[[ INFORMATION open ]]

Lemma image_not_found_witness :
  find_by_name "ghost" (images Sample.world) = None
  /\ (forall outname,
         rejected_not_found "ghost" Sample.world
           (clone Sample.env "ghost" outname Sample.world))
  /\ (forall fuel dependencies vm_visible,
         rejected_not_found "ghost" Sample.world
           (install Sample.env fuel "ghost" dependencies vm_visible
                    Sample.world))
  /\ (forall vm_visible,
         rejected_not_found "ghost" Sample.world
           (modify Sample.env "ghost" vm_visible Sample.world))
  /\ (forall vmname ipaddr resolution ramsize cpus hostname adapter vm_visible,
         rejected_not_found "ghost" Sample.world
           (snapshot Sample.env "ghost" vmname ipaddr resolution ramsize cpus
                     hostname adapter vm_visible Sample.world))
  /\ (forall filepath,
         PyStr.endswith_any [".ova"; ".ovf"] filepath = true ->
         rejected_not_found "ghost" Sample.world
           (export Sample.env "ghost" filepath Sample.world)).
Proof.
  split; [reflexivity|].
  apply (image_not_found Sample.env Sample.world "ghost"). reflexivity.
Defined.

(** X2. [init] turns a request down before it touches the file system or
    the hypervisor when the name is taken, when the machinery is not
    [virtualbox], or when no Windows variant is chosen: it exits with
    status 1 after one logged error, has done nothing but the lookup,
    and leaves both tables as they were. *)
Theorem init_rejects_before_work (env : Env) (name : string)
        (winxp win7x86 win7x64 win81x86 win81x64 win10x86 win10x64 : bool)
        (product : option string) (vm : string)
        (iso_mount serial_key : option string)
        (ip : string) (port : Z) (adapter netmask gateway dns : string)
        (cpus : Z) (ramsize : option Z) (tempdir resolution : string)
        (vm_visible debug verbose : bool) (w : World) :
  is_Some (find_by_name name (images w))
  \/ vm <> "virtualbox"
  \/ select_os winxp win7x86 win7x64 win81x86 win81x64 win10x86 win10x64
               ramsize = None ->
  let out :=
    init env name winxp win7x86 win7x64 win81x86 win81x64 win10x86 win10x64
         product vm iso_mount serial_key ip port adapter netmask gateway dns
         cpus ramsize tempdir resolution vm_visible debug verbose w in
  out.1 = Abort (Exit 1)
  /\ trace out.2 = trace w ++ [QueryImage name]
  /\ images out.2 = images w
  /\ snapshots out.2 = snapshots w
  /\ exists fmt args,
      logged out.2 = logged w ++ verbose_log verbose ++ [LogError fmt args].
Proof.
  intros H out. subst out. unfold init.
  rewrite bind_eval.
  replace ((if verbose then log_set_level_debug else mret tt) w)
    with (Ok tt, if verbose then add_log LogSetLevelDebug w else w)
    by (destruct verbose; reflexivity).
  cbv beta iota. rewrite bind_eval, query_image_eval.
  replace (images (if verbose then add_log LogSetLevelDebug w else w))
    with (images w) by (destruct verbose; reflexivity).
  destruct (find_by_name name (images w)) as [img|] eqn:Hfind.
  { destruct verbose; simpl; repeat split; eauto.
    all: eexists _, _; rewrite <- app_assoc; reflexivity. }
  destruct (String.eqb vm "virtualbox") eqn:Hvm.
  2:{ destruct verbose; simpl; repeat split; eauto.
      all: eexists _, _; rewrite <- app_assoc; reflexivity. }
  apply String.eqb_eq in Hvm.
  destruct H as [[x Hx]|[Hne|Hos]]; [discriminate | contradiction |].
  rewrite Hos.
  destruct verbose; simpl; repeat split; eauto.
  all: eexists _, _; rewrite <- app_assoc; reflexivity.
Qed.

[[ INFORMATION closed ]]

The answer must be the lines from the one containing "cbv beta iota." to the final line of the data above, copied exactly, both included, with nothing added.

THE ANSWER -
  cbv beta iota. rewrite bind_eval, query_image_eval.
  replace (images (if verbose then add_log LogSetLevelDebug w else w))
    with (images w) by (destruct verbose; reflexivity).
  destruct (find_by_name name (images w)) as [img|] eqn:Hfind.
  { destruct verbose; simpl; repeat split; eauto.
    all: eexists _, _; rewrite <- app_assoc; reflexivity. }
  destruct (String.eqb vm "virtualbox") eqn:Hvm.
  2:{ destruct verbose; simpl; repeat split; eauto.
      all: eexists _, _; rewrite <- app_assoc; reflexivity. }
  apply String.eqb_eq in Hvm.
  destruct H as [[x Hx]|[Hne|Hos]]; [discriminate | contradiction |].
  rewrite Hos.
  destruct verbose; simpl; repeat split; eauto.
  all: eexists _, _; rewrite <- app_assoc; reflexivity.
Qed.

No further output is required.